The Bye Bye Blackbirds – August Lightning Complex (Q&A)

Bradley Skaught, frontman of The Bye Bye Blackbirds, wrote the songs for August Lightning Complex during some of the darkest and most anxious times of the past couple of years. Gloomy lyrics and rich, full, beautifully developed pop melodies; nice when a band outdoes itself every time. The Bye Bye Blackbirds gets better with every release.

Things change. What happened with The Bye Bye Blackbirds since the release of Boxer at Rest?

Aside from making August Lightning Complex, very little has happened with us since Boxer! We’ve probably been a little more stubborn in waiting to get back to live performance than a lot of other bands. We’re getting there, hopefully in the not-too-distant future — it’s very odd to have two records out without a single show in support of either so far. Mostly we just rehearse and annoy each other on the group text.

How did August Lightning Complex come about? Did you need to record it differently because of Covid?

The recording wasn’t different, really, but the rehearsals for it were. We started working on it before vaccines were available, so we were being hyper-cautious and basically rehearsed the entire record without vocals. It ended up being really fun and a cool way to work the songs up, honestly — it gave us a different perspective, and it allowed everyone to have more of a say in the arrangements in general. Recording-wise, we did the whole thing in a week in a studio, very old-fashioned, and it was during that window after everyone was vaccinated, but before that big wave in 2021, so it was really a wonderful experience of being together and being creative collectively in a way that’s been so rare.

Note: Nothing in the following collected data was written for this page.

(* ===== verification/InputProperties.v ===== *)
(** * Properties of the runtime input coordinator

    The queue is well-formed and its ledger is up to date whatever happens to
    the writes; a reopened ledger gives back what was accepted; claims hand out
    the right items in the right order, each to one claimant. *)

From S2P Require Import Prelude GoStrings GoBase RuntimeItem InputCoordinator InputFacts InputInvariant InputRun InputRecovery InputLife InputClaims.

Open Scope Z_scope.

Section properties.
Context `{ItemChecks} (clock : Z -> Z) (materialize : prompt_record -> option bytes).

(** C27: whatever a coordinator lives through (any operations, whichever of their
    writes fail, stops at any point and openings from the ledger it left, whose
    recovery may be written at once or deferred), its items are valid, have
    distinct identifiers and increasing sequence numbers, and every item of a
    durable coordinator is in its ledger: nothing is observed that was not durably
    accepted.  Unless a recovery is deferred, the ledger holds exactly the items,
    receipts, sequence number and revision that are in memory; and when its texts
    are valid UTF-8, it reads as it was written.  Sequence numbers stay below
    2^64, and a ledger is opened only when its texts are valid UTF-8. *)
Theorem queue_well_formed scope path w delivered tr s :
  steps (life_step clock materialize false scope path) (fresh scope path w delivered) tr s ->
  Forall (fun i => validateItem (c_scope (coord s)) (c_promptWriter (coord s)) i = true) (c_items (coord s)) /\
  NoDup (map i_ID (c_items (coord s))) /\ StronglySorted Z.lt (map i_Sequence (c_items (coord s))) /\
  (TrimSpace path <> [] ->
   (ledger s = None /\ c_items (coord s) = []) \/
   exists e, ledger s = Some e /\ (forall i, i ∈ c_items (coord s) -> i_ID i ∈ map i_ID (e_Items e)) /\
     (c_recoveryPending (coord s) = false -> e = written (coord s)) /\
     (texts_valid e -> loadRuntimeInputEnvelope (ledger s) = Ok e)).
Proof.
  intros [Hg _ Hp]%life_Living. pose proof (good_wf _ _ Hg) as Hw. split; [|split; [|split]].
  - eapply Forall_impl; [exact (wf_items _ _ _ _ Hw)|]. by intros i (? & _).
  - exact (wf_ids _ _ _ _ Hw).
  - exact (wf_seqs _ _ _ _ Hw).
  - rewrite <- Hp. intros Hne. destruct Hg as [_ [|[(? & ? & _)|(c0 & Hl & _ & _ & Hin & Hw0)]]]; [done|by left|right].
    exists (written c0). split; [done|]. split; [|split; [exact Hw0|]].
    + intros i Hi. cbn [written e_Items]. rewrite <- list_fmap_compose. exact (Hin i Hi).
    + intros Ht. rewrite Hl. cbn. by rewrite Ht.
Qed.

Would you call it a concept record?

It’s not a concept record in any kind of deliberate way. I don’t really plan what songs are about or even try to shape them thematically in a conscious way. All the songs were written during some of the darkest and most anxious times of the past couple of years, and that really shows for me, I think. There are certainly themes running through it, and all the songs feel connected in that regard, but I wasn’t necessarily in pursuit of an over-arching theme — I just trust the songs to be true to where they come from and do my best to facilitate that.